━━━━━ Given information

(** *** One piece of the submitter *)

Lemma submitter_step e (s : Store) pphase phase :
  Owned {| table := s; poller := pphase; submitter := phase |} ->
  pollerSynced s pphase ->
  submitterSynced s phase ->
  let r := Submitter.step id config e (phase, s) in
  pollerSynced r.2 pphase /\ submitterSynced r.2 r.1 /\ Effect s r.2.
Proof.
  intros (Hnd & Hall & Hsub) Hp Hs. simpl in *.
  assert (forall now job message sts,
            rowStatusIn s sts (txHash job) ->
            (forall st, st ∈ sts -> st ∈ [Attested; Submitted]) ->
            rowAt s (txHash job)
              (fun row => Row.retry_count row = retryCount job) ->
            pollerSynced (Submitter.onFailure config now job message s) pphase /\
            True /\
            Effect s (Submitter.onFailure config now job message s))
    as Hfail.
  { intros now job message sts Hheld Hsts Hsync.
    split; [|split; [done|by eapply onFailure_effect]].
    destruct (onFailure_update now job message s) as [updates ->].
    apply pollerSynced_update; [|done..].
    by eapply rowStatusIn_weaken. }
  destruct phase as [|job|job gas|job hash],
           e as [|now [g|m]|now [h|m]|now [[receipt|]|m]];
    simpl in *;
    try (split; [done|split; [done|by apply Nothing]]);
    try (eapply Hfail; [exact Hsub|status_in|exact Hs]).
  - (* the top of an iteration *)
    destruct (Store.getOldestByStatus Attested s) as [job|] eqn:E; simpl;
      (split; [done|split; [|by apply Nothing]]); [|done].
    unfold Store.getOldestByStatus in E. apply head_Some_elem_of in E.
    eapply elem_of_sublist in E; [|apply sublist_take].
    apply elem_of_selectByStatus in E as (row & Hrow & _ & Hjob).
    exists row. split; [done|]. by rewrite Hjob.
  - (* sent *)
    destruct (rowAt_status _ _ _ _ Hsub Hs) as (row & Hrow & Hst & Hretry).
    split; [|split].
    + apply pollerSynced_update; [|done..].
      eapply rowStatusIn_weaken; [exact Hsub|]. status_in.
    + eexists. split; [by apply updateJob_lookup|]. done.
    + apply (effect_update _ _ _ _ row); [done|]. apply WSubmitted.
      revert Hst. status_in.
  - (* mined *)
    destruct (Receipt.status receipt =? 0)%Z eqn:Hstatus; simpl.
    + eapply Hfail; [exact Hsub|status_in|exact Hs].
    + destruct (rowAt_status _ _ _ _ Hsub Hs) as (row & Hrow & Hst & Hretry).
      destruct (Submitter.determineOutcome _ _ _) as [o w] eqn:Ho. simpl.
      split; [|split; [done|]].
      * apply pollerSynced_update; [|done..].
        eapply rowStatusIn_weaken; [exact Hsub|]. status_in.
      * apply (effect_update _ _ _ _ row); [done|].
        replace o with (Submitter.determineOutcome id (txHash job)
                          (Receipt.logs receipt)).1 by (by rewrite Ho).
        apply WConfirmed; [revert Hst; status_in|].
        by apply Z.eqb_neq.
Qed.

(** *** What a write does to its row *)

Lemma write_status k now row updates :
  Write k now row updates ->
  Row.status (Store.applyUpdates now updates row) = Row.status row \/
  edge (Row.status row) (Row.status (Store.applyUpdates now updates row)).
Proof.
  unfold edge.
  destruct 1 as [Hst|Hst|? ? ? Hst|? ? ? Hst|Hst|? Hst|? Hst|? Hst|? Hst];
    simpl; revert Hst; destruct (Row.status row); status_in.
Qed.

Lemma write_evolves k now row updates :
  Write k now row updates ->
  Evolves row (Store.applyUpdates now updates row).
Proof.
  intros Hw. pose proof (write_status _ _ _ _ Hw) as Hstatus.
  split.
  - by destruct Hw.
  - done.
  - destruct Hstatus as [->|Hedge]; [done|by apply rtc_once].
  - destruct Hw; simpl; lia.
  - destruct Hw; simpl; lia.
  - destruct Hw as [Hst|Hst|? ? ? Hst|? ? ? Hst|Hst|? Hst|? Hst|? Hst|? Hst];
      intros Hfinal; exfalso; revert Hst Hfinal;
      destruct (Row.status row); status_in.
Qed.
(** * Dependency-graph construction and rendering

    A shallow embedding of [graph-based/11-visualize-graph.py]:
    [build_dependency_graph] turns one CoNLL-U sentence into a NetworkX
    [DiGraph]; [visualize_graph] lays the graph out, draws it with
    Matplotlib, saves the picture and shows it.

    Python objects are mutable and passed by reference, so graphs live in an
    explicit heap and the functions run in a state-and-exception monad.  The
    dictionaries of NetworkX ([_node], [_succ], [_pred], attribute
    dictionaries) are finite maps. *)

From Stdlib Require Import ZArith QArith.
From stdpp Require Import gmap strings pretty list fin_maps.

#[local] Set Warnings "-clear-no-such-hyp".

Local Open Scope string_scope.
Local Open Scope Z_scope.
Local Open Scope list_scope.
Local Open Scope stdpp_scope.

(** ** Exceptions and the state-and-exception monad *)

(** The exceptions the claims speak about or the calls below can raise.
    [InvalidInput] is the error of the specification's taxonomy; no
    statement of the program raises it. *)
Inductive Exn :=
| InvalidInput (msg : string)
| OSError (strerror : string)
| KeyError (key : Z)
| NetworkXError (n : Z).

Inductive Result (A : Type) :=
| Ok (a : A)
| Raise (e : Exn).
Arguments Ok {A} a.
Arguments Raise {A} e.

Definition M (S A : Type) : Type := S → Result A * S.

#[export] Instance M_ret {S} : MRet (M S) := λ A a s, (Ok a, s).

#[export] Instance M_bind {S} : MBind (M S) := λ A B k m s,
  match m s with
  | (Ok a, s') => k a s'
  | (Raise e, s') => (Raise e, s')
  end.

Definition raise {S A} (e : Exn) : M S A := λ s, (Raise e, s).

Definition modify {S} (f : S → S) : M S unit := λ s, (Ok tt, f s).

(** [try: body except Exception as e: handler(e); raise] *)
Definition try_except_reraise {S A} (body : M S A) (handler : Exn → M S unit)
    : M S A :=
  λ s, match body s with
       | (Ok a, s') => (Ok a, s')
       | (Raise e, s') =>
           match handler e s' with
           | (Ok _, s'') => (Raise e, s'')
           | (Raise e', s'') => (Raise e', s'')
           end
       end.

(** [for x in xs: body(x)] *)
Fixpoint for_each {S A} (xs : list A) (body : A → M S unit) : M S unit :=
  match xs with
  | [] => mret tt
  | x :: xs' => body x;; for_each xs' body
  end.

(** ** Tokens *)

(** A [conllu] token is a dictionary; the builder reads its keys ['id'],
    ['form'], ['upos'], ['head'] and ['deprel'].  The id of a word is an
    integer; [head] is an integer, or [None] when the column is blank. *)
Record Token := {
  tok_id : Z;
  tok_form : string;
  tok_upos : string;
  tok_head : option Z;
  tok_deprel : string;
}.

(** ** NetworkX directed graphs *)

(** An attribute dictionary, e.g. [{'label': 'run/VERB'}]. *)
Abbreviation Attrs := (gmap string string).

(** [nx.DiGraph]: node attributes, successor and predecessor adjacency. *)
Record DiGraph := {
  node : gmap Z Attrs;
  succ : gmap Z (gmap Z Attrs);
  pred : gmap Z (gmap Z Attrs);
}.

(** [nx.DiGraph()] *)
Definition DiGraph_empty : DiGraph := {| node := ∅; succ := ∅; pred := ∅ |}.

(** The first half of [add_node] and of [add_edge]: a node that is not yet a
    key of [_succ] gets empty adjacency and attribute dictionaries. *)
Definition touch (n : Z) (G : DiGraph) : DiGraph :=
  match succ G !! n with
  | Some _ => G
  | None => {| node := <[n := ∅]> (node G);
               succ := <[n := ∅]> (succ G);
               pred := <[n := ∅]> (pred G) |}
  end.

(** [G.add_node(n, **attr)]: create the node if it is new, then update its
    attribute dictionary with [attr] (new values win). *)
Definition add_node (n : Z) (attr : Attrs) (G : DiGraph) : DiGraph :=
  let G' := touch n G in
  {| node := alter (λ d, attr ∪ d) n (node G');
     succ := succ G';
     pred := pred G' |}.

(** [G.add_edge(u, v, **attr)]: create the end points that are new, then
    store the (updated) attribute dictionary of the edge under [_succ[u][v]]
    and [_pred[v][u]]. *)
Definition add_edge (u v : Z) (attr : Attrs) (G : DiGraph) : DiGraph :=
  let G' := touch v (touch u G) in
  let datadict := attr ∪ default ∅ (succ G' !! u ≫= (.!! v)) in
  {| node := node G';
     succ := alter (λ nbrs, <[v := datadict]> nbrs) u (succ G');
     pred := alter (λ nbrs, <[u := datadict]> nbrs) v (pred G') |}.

━━━━━━━━━━

** Assignment **
Only one stretch of the records above is wanted: the lines between the one holding "by apply Z.eqb_neq." and the one holding "destruct 1 as", inclusive, reproduced exactly.

** Exercise result **
        by apply Z.eqb_neq.
Qed.

(** *** What a write does to its row *)

Lemma write_status k now row updates :
  Write k now row updates ->
  Row.status (Store.applyUpdates now updates row) = Row.status row \/
  edge (Row.status row) (Row.status (Store.applyUpdates now updates row)).
Proof.
  unfold edge.
  destruct 1 as [Hst|Hst|? ? ? Hst|? ? ? Hst|Hst|? Hst|? Hst|? Hst|? Hst];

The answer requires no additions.